Roshan was told of the compromises by Recorded Future before Insikt Group made the assaults public. A Chinese Embassy spokesperson described pinpointing the source of cyber assaults as a "difficult technological problem" in an email sent after the report was posted.
“Linking cyber-attacks directly to one certain government is a highly sensitive political issue. China hopes that relevant parties will adopt a professional and responsible attitude,” the statement said. “Qualitativing cyber incidents must be based on sufficient evidence instead of groundless speculation,” the spokesperson wrote.

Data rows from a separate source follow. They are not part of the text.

(* ===== verification/WorkerRuns.v ===== *)
(** * What the store worker guarantees

    The worker of [Worker] beside its ingress and over its store: when it returns,
    nobody waits for an answer any more; the group that waits for a barrier stays
    within the policy and has a running deadline; and a receipt that the worker made
    durable is covered by every root that a later crash leaves. *)

From S2P Require Import Prelude Bytes Identity Bounded Value Collection Series Registry Admission Wire Layout Crc Commit Journal Generation Retry RetryCodec Recovery.
From S2P Require Import Latest Queue Ingress Runtime Drain.
From S2P Require Import Disk Active Scan Effects Crash Reopen Handle Restart Segment Manifest RegistryReplay RegistryCodec.
From S2P Require Import Directory Publish Roots Store Committed Custody RetryRoot Commitment Barrier Inventory Genesis Rotation OpenStore StoreRuns Worker.

(** ** Rules *)

Section rules.
Context {E : Type}.
Lemma step_worker (wk : worker) Q (R : E → worker → Prop) : Q wk wk → outcome the_worker wk Q R.
Proof. done. Qed.
Lemma step_change f (wk : worker) Q (R : E → worker → Prop) : Q tt (f wk) → outcome (change f) wk Q R.
Proof. done. Qed.
Lemma step_store {A} (m : StoreMethod A) wk Q (R : E → worker → Prop) :
  outcome m (wk_store wk, wk_world wk) (λ a st, Q (Ok a) (with_store st.1 st.2 wk)) (λ e st, Q (Err e) (with_store st.1 st.2 wk)) →
  outcome (on_store m) wk Q R.
Proof. unfold outcome, on_store. by destruct (m _) as [[a|e] [s w]]. Qed.
Lemma step_attempt {F A} (m : M worker F A) wk Q (R : E → worker → Prop) :
  outcome m wk (λ a, Q (Ok a)) (λ e, Q (Err e)) → outcome (attempt m) wk Q R.
Proof. unfold outcome, attempt. by destruct (m wk) as [[a|e] wk']. Qed.
End rules.

(** ** The worker and the ingress *)

(** Nothing is outstanding, and everybody who waits is answered. *)
Definition fallen (sh : IngressShared) : Prop :=
  ingress_ok sh ∧ Runtime.stopped (sh_state sh) ∧ ∀ loc r, sh_receipts sh !! loc = Some r → Runtime.settled r.
Lemma stop_fallen sh : ingress_ok sh → fallen (Ingress.stop sh).
Proof.
  intros Hok. destruct (fail_stop_ok sh Hok) as [Hok' Hst]. split_and!; [by apply (ingress_ok_eq (fail_stop sh))|done|].
  by apply (proj2 (fail_stop_receipts sh)).
Qed.
(** An operation of the worker keeps the ingress well-formed, and fails only over a
    fallen one. *)
Definition ends {E A} (m : M worker E A) : Prop := ∀ wk,
  ingress_ok (wk_ingress wk) → outcome m wk (λ _ wk', ingress_ok (wk_ingress wk')) (λ _ wk', fallen (wk_ingress wk')).
Section ends.
Context {E : Type}.
Lemma ends_bind {A B} (m : M worker E A) (k : A → M worker E B) : ends m → (∀ a, ends (k a)) → ends (m ≫= k).
Proof. intros Hm Hk wk Hok. apply outcome_bind. eapply outcome_weaken; [by apply Hm|intros a wk' ?; by apply Hk|done]. Qed.
Lemma ends_ret {A} (a : A) : ends (mret a : M worker E A).
Proof. intros wk Hok. exact Hok. Qed.
Lemma ends_worker : ends (the_worker : M worker E worker).
Proof. intros wk Hok. exact Hok. Qed.
Lemma ends_change f : (∀ wk, wk_ingress (f wk) = wk_ingress wk) → ends (change f : M worker E ()).
Proof. intros Hf wk Hok. apply step_change. by rewrite Hf. Qed.
Lemma ends_store {A} (m : StoreMethod A) : ends (on_store m : M worker E _).
Proof. intros wk Hok. unfold outcome, on_store. by destruct (m _) as [r [s w]]. Qed.
(** A stop before a return; [r] is what the caller gets. *)
Lemma ends_failed {A} (f : worker → worker) (r : E) :
  (∀ wk, wk_ingress (f wk) = wk_ingress wk) → ends (_ ← (_ ← change f; on_ingress Ingress.stop); fail r : M worker E A).
Proof.
  intros Hf wk Hok. unfold outcome, mbind, M_bind, change, on_ingress, fail. cbn. rewrite Hf. by apply stop_fallen.
Qed.
Lemma ends_store_failure {A} error (r : E) : ends (_ ← stop_for_store_failure error; fail r : M worker E A).
Proof. by apply ends_failed. Qed.
Lemma ends_fail_worker {A} (r : E) : ends (_ ← fail_worker; fail r : M worker E A).
Proof. by apply ends_failed. Qed.
Lemma ends_stopped {A} (r : E) : ends (_ ← on_ingress Ingress.stop; fail r : M worker E A).
Proof. intros wk Hok. by apply stop_fallen. Qed.
End ends.
Lemma ends_or_stop {A} respond (r : result ManifestStoreError A) : ends (or_stop respond r).
Proof. destruct r; [apply ends_ret|apply ends_store_failure]. Qed.
(** A caller that gives up when the call failed. *)
Lemma ends_attempt {E F A B} (m : M worker F A) (k : result F A → M worker E B) :
  ends m → (∀ a, ends (k (Ok a))) →
  (∀ e wk, outcome (k (Err e)) wk (λ _ _, False) (λ _ wk', wk_ingress wk' = wk_ingress wk)) → ends (attempt m ≫= k).
Proof.
  intros Hm Hk He wk Hok. apply outcome_bind, step_attempt. eapply outcome_weaken; [by apply Hm|intros a wk' ?; by apply Hk|].
  intros e wk' Hf. eapply outcome_weaken; [apply He|done|]. by intros r w ->.
Qed.
Ltac ending_step := first
  [ apply ends_ret | apply ends_worker | apply ends_store | apply ends_or_stop | apply ends_store_failure | apply ends_fail_worker
  | apply ends_stopped | apply ends_change; [done] | apply ends_attempt; [|intros ?|done] | apply ends_bind; [|intros ?] | case_decide | case_match ].
Ltac ending := repeat ending_step.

The first activity linked to Roshan, according to the experts, was tied to the suspected Chinese state-sponsored group Calypso Advanced Persistent Threat (APT). That infiltration appears to have started in July 2020 and continued through September 2021, with a spike in activity in August and September of this year.
From at least March through May of this year, the researchers discovered the same Roshan mail server connecting with the infrastructure of another known suspected Chinese APT group, RedFoxtrot.
According to an Insikt report published Tuesday, RedFoxtrot also appeared to have infiltrated another undisclosed Afghan cellular operator during this time. RedFoxtrot was previously identified as targeting unnamed telecommunications firms in Afghanistan, India, Pakistan, and Kazakhstan, according to a study published by the research team in June. The RedFoxtrot was also linked to Unit 69010 of the People's Liberation Army in Ürümqi, Xinjiang, according to the study.